The two specimens of Sa. fabricii from the Simplício location were bred from immature forms collected in two diverse species of bamboo in February and October of 2009. Both immature forms were found in internodes less than one meter above ground in the locality “Aurora Farm” (21º 55’ 01.2” S e 42º 48’ 18.7” W) in the area of Hydroelectric Complexo of Simplício (HSS- Simplício), Além Paraíba city, Minas Gerais State (Figure 1).

4 Discussion

The two specimens of Sa. fabricii from the Simplício location are in accordance with the previous descriptions of Sa. fabricii. Regarding the uncertain features commented on above, the following were observed: proboscis with a large white spot beyond the midsection (Figures 2-4), somewhat more extensive in one specimen (Figure 4); proboscis enlarged in the distal portion in one male (Figure 3) and clearly spatulate in the other (Figure 4); yellowish setae over root of wing, in which some were brownish, mainly in their basal portion; and proctiger (in the male in which the genitalia was dissected) ending in four teeth (Figure 5).

Figures 2-5 Males of Sabethes fabricii from Simplício, Além Paraíba, Minas Gerais State, Brazil. 2-4. proboscis; 2 and 3. first male; 2. lateral view; 3. ventral view; 4. second male, ventral view; 5. apex of proctiger of one male showing the apical teeth. 

In the holotype of Sa. fabricii (Figures 6-9), the proboscis is very enlarged, spatulate in the distal portion with a large white spot beyond the middle (Figure 7);setae over root of wing yellowish; proctiger with four teeth at the apex (Figure 8), but on one side, the subapical tooth is much reduced (Figure 9).
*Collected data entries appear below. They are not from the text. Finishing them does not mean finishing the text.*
(* ===== verification/EngineProps.v ===== *)
(** * The engine: what its operations guarantee

    Theorems about reachable states and about each operation, proved from the
    invariant of [EngineInv]: the invariant itself, the life cycle of a download,
    scheduling, the outcome of a run, pausing, removing, reordering, result pruning
    and gid lookup.  Concrete histories are run by [run_actions]. *)
From S2P Require Import Prelude GoStrings GoURL Options Reservations Torrent Queue State Engine EngineInv.

(** ** Vocabulary *)

(** The started runs, by gid: at each location an active download with its context. *)
Definition started_as (e : Engine) (s : loc * context) (g : string) : Prop :=
  exists d, e_heap e !! s.1 = Some d /\ d_gid d = g /\ d_status d = StatusActive /\ d_ctx d = Some s.2.

(** The status changes a single step can make. *)
Inductive transition : Status -> Status -> Prop :=
| trans_refl st : transition st st
| trans_start : transition StatusWaiting StatusActive
| trans_requeue : transition StatusActive StatusWaiting
| trans_pause st : isTerminal st = false -> transition st StatusPaused
| trans_unpause : transition StatusPaused StatusWaiting
| trans_remove st : isTerminal st = false -> transition st StatusRemoved
| trans_complete : transition StatusActive StatusComplete
| trans_fail : transition StatusActive StatusError.

(** Every download of [e] is still in [e'], with the same identity and a status
    related by [P] to the one it had. *)
Definition status_rel (P : Status -> Status -> Prop) (e e' : Engine) : Prop :=
  forall l d, e_heap e !! l = Some d ->
    exists d', e_heap e' !! l = Some d' /\ d_gid d' = d_gid d /\ d_kind d' = d_kind d
      /\ d_createdAt d' = d_createdAt d /\ P (d_status d) (d_status d').

(** [e'] differs from [e] at most in the download at [l], among the downloads. *)
Definition only_at (l : loc) (e e' : Engine) : Prop :=
  e_downloads e' = e_downloads e /\ forall l', l' <> l -> e_heap e' !! l' = e_heap e !! l'.

(** The status after a run that ends with [err]: only an active download is moved. *)
Definition outcome_status (err : option error) (shutdown : bool) (st : Status) : Status :=
  if bool_decide (st = StatusActive) then
    match err with
    | None => StatusComplete
    | Some err => if shutdown then StatusWaiting
                  else if errors_is (fun e => match e with ECanceled => true | _ => false end) err then StatusPaused
                  else StatusError
    end
  else st.

(** The subscribers' notification of that outcome. *)
Definition outcome_events (gid : string) (before after : Status) : list event :=
  if bool_decide (before = StatusActive) then
    match after with
    | StatusComplete => [Notify "aria2.onDownloadComplete" gid]
    | StatusError => [Notify "aria2.onDownloadError" gid]
    | _ => []
    end
  else [].

(** The run's reservations survive it: it was superseded by a restart that keeps them. *)
Definition keeps_reservations (c : context) (d : Download) : bool :=
  bool_decide (d_status d = StatusWaiting) && bool_decide (d_retainReservationsAfterRun d = Some c).

(** ** Executable histories *)

Inductive action :=
| ASchedule
| ACall (c : call)
| AProgress (l : loc) (c : context) (total completed : Z)
| AReserve (l : loc) (c : context) (path : string) (autoRename : bool)
| AFinish (l : loc) (c : context) (err : option error) (now : Z).

Section exec.
Context {fs : FileSystem} {storage : TorrentStorage} {lib : TorrentLib}.

Definition run_action (s : Sys) (a : action) : option Sys :=
  let e := s_engine s in
  match a with
  | ASchedule => if e_wake e then Some (mkSys (schedulerStep e).2 (s_runs s ++ (schedulerStep e).1)) else None
  | ACall c => Some (mkSys (run_call c e) (s_runs s))
  | AProgress l c total completed =>
      match e_heap e !! l with
      | Some d => if bool_decide ((l, c) ∈ s_runs s)
                  then Some (mkSys (store l (d <| d_totalLength := total |> <| d_completedLen := completed |>) e) (s_runs s))
                  else None
      | None => None
      end
  | AReserve l c path autoRename =>
      match e_heap e !! l with
      | Some d => if bool_decide ((l, c) ∈ s_runs s)
                  then Some (mkSys (e <| e_paths ::= fun p => run_op p (OpReserve path (d_gid d) autoRename) |>) (s_runs s))
                  else None
      | None => None
      end
  | AFinish l c err now =>
      if bool_decide ((l, c) ∈ s_runs s)
      then Some (mkSys (finishDownload l c err now e) (removeRun (l, c) (s_runs s))) else None
  end.

Fixpoint run_actions (actions : list action) (s : Sys) : option Sys :=
  match actions with
  | [] => Some s
  | a :: rest => match run_action s a with Some s' => run_actions rest s' | None => None end
  end.

Definition boot (cwd : string) (cfg : Config) : Sys := mkSys (NewEngine cwd cfg) [].
End exec.

(** ** Lemmas: histories *)

#[local] Arguments run_op : simpl never.

Section lemmas.
Context {fs : FileSystem} {storage : TorrentStorage} {lib : TorrentLib}.

Lemma run_action_step s a s' : run_action s a = Some s' -> step s s'.
Proof.
  destruct s as [e runs], a as [|c|l c t n|l c path ar|l c err now]; cbn [run_action s_engine s_runs]; cbv zeta; intros H.
  - destruct (e_wake e) eqn:Hw; [|done]. simplify_eq. by constructor.
  - simplify_eq. constructor.
  - destruct (e_heap e !! l) as [d|] eqn:Hl; [|done]. case_bool_decide; [|done]. simplify_eq. by eapply step_progress.
  - destruct (e_heap e !! l) as [d|] eqn:Hl; [|done]. case_bool_decide; [|done]. injection H as <-. by eapply step_reserve.
  - case_bool_decide; [|done]. simplify_eq. by constructor.
Qed.

Lemma run_actions_reachable actions cwd cfg s : run_actions actions (boot cwd cfg) = Some s -> reachable s.
Proof.
  assert (forall s0, reachable s0 -> run_actions actions s0 = Some s -> reachable s) as Hgo.
  { induction actions as [|a rest IH]; simpl; intros s0 H0 H; [by simplify_eq|].
    destruct (run_action s0 a) as [s1|] eqn:Ha; [|done]. apply (IH s1); [|done].
    eapply reach_step; [done|by eapply run_action_step]. }
  apply Hgo. apply reach_init. left. by exists cwd, cfg.
Qed.

(** *** Status changes *)

Lemma status_rel_refl (P : Status -> Status -> Prop) e e' :
  (forall st, P st st) -> e_heap e' = e_heap e -> status_rel P e e'.
Proof. intros HP Hh l d Hl. exists d. rewrite Hh. by split_and!. Qed.

Lemma status_rel_store (P : Status -> Status -> Prop) e e' l d d' :
  (forall st, P st st) -> e_heap e !! l = Some d -> e_heap e' = <[l := d']> (e_heap e) ->
  d_gid d' = d_gid d -> d_kind d' = d_kind d -> d_createdAt d' = d_createdAt d ->
  P (d_status d) (d_status d') -> status_rel P e e'.
Proof.
  intros HP Hl Hh Hg Hk Hc Hs l0 d0 H0. rewrite Hh.
  destruct (decide (l0 = l)) as [->|Hne]; [rewrite lookup_insert_eq|rewrite lookup_insert_ne by done].
  - exists d'. simplify_eq. by split_and!.
  - exists d0. by split_and!.
Qed.

Lemma status_rel_src (P : Status -> Status -> Prop) e1 e2 e' :
  e_heap e1 = e_heap e2 -> status_rel P e1 e' -> status_rel P e2 e'.
Proof. intros He H l d Hl. apply H. by rewrite He. Qed.

Lemma status_rel_trans (P : Status -> Status -> Prop) e1 e2 e3 :
  (forall a b c, P a b -> P b c -> P a c) -> status_rel P e1 e2 -> status_rel P e2 e3 -> status_rel P e1 e3.
Proof.
  intros HP H1 H2 l d Hl. destruct (H1 l d Hl) as (d2 & Hl2 & ? & ? & ? & Hs).
  destruct (H2 l d2 Hl2) as (d3 & ? & ? & ? & ? & ?). exists d3. split_and!; try congruence. by eapply HP.
Qed.

Lemma status_rel_impl (P Q : Status -> Status -> Prop) e e' :
  (forall a b, P a b -> Q a b) -> status_rel P e e' -> status_rel Q e e'.
Proof. intros HPQ H l d Hl. destruct (H l d Hl) as (d' & ? & ? & ? & ? & ?). exists d'. split_and!; eauto. Qed.

(** *** Scheduling *)

Lemma scheduleLoop_heap n maxActive e l d :
  e_heap e !! l = Some d -> d_status d <> StatusWaiting ->
  e_heap (scheduleLoop n maxActive e).2 !! l = Some d.
Proof.
  revert e. induction n as [|n IH]; intros e Hl Hs; cbn [scheduleLoop]; [done|].
  destruct (_ && _); [|done]. destruct (e_waiting e) as [|g rest]; [done|].
  case_bool_decide; [by apply IH|]. cbv zeta.
  destruct (lookupDownload g _) as [[l' d']|] eqn:Hd; [|by apply IH].
  case_bool_decide as Hw; cbn [negb]; [|by apply IH].
  destruct (startDownload g l' d' _) as [c e1] eqn:Hst.
  specialize (IH e1). destruct (scheduleLoop n maxActive e1) as [starts e2]. simpl in *. apply IH; [|done].
  apply lookupDownload_reg in Hd as [_ Hd]. simpl in Hd. unfold startDownload in Hst. simplify_eq. simpl.
  rewrite lookup_insert_ne; [done|]. intros ->. congruence.
Qed.

Lemma scheduleLoop_spec n maxActive e runs :
  Inv (mkSys e runs) -> (n <= length (e_waiting e))%nat ->
  let '(starts, e') := scheduleLoop n maxActive e in
  exists S, Forall2 (started_as e') starts S
    /\ e_active e' = e_active e ∪ list_to_set S
    /\ e_waiting e ≡ₚ S ++ e_waiting e'
    /\ S `prefix_of` filter (fun g => g ∉ e_active e) (take n (e_waiting e))
    /\ (e_ctxErr e = false -> Z.of_nat (size (e_active e')) < maxActive ->
        forall g, g ∈ take n (e_waiting e) -> g ∈ e_active e')
    /\ (S <> [] -> Z.of_nat (size (e_active e')) <= maxActive)
    /\ e_global e' = e_global e /\ e_ctxErr e' = e_ctxErr e.
Proof.
  revert e runs. induction n as [|n IH]; intros e runs HI Hn; cbn [scheduleLoop].
  { exists []. split_and!; try done; [simpl; set_solver|]. intros _ _ g Hg. by apply elem_of_nil in Hg. }
  destruct (negb (e_ctxErr e) && (Z.of_nat (size (e_active e)) <? maxActive)) eqn:Hgo.
  2:{ exists []. split_and!; try done; [simpl; set_solver|apply prefix_nil|]. intros Hc Hlt. rewrite Hc in Hgo.
      simpl in Hgo. apply Z.ltb_ge in Hgo. lia. }
  apply andb_true_iff in Hgo as [_ Hlt]. apply Z.ltb_lt in Hlt.
  destruct (e_waiting e) as [|g rest] eqn:Hw; [simpl in Hn; lia|]. simpl in Hn.
  pose proof (inv_waiting_nodup _ HI) as Hnd. simpl in Hnd. rewrite Hw in Hnd.
  apply NoDup_cons in Hnd as [Hgr Hnd].
  case_bool_decide as Ha.
  - (* running: rotated to the end *)
    specialize (IH (e <| e_waiting := rest ++ [g] |>) runs).
    destruct (scheduleLoop n maxActive (e <| e_waiting := rest ++ [g] |>)) as [starts e'].
    destruct IH as (S & H1 & H2 & H3 & H4 & H5 & H6 & H7 & H8).
    { apply Inv_perm; [done|]. by rewrite Hw, Permutation_app_comm. }
    { simpl. rewrite length_app. lia. }
    simpl in *. rewrite take_app_le in H4, H5 by lia. exists S. split_and!; try done.
    + rewrite <- H3. by rewrite Permutation_app_comm.
    + by rewrite filter_cons_False by (intros Hx; by apply Hx).
    + intros Hc Hsz h [->|Hh]%elem_of_cons; [rewrite H2; set_solver|by apply H5].
  - (* started *)
    destruct (inv_waiting _ HI g) as (l & d & Hr & Hs); [simpl; rewrite Hw; by left|]. simpl in Hr.
    assert (reg (e <| e_waiting := rest |>) g l d) as Hr' by exact Hr.
    apply lookupDownload_reg in Hr'. cbv zeta. rewrite Hr', bool_decide_true by done. cbn [negb].
    pose proof (Inv_start e runs g rest l d HI Hw Ha Hr Hs) as HI'.
    destruct (startDownload g l d (e <| e_waiting := rest |>)) as [c e1] eqn:Hst. simpl in HI'.
    specialize (IH e1 _ HI'). unfold startDownload in Hst. simplify_eq. simpl in IH |- *.
    match type of IH with _ -> let '(_, _) := scheduleLoop n maxActive ?e1 in _ => set (e1' := e1) in * end.
    pose proof (scheduleLoop_heap n maxActive e1' l
      (d <| d_ctx := Some (e_nextCtx e) |> <| d_cancel := Some (e_nextCtx e) |> <| d_status := StatusActive |>
         <| d_errorCode := "" |> <| d_errorMessage := "" |> <| d_downloadBPS := 0 |> <| d_connections := 0 |>)) as Hkeep.
    simpl in Hkeep. rewrite lookup_insert_eq in Hkeep. specialize (Hkeep eq_refl ltac:(done)).
    destruct (scheduleLoop n maxActive e1') as [starts e']. simpl in Hkeep.
    destruct IH as (S & H1 & H2 & H3 & H4 & H5 & H6 & H7 & H8); [lia|].
    pose proof (reg_gid _ _ _ _ HI Hr) as Hg. simpl in Hg. subst g. simpl in H2, H3, H4, H5, H7, H8.
    exists (d_gid d :: S). split_and!; try done.
    + constructor; [|done]. eexists. split; [exact Hkeep|]. done.
    + rewrite H2. simpl. set_solver.
    + simpl. by rewrite <- H3.
    + simpl. rewrite filter_cons_True by done. apply prefix_cons.
      replace (filter (fun g => g ∉ e_active e) (take n rest))
        with (filter (fun g => g ∉ {[d_gid d]} ∪ e_active e) (take n rest)); [done|].
      apply list_filter_iff'. intros x Hx.
      assert (x <> d_gid d). { intros ->. apply Hgr. rewrite <- (take_drop n rest). apply elem_of_app. by left. }
      set_solver.
    + intros Hc Hsz h [->|Hh]%elem_of_cons; [rewrite H2; set_solver|by apply H5].
    + intros _. destruct S as [|h S]; [|by apply H6].
      rewrite H2. simpl. rewrite union_empty_r_L, size_union by set_solver. rewrite size_singleton. lia.
Qed.

(** *** Status changes of each operation *)

Definition pauses (a b : Status) : Prop := a = b \/ isTerminal a = false /\ b = StatusPaused.
Definition unpauses (a b : Status) : Prop := a = b \/ a = StatusPaused /\ b = StatusWaiting.
Definition starts_waiting (a b : Status) : Prop := a = b \/ a = StatusWaiting /\ b = StatusActive.

Lemma findDownload_heap gid e l d : findDownloadLocked gid e = Ok (l, d) -> e_heap e !! l = Some d.
Proof. by intros (g & [_ H] & _)%findDownload_cases. Qed.

Lemma prune_heap e : e_heap (pruneStoppedLocked e) = e_heap e.
Proof. unfold pruneStoppedLocked. cbv zeta. destruct (_ <=? 0); [done|]. by destruct (pruneList _ _ _). Qed.

Lemma appendStopped_heap g e : e_heap (appendStoppedLocked g e) = e_heap e.
Proof. unfold appendStoppedLocked. rewrite prune_heap. by case_if. Qed.

Lemma callCancel_heap c e : e_heap (callCancel c e) = e_heap e.
Proof. by destruct c. Qed.

Lemma cancelAndSignal_heap c e : e_heap (cancelAndSignal c e) = e_heap e.
Proof. by destruct c. Qed.

Lemma pause_status gid e : status_rel pauses e (pause gid e).2.
Proof.
  unfold pause. destruct (findDownloadLocked gid e) as [[l d]|] eqn:Hf; [|apply status_rel_refl; [by left|done]].
  apply findDownload_heap in Hf. destruct (isTerminal (d_status d)) eqn:Ht; [apply status_rel_refl; [by left|done]|].
  cbv zeta. simpl snd. eapply (status_rel_store _ _ _ l d); [by left|done|by simpl; rewrite callCancel_heap|done..|by right].
Qed.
Of note in description of the species, Lane and Cerqueira (1942) mentioned the proctiger [“tenth sternite”] with three or four teeth, which may seem somewhat unclear, given this description was based on just one specimen of the holotype male. However, as one side of the proctiger has a reduced tooth (Figure 9), they may have considered a possible variation of this feature.

Figures 6-9 Holotype male of Sabethes fabricii Lane and Cerqueira. 6. labels; 7. proboscis, ventral view; 8 and 9. apex of proctiger. 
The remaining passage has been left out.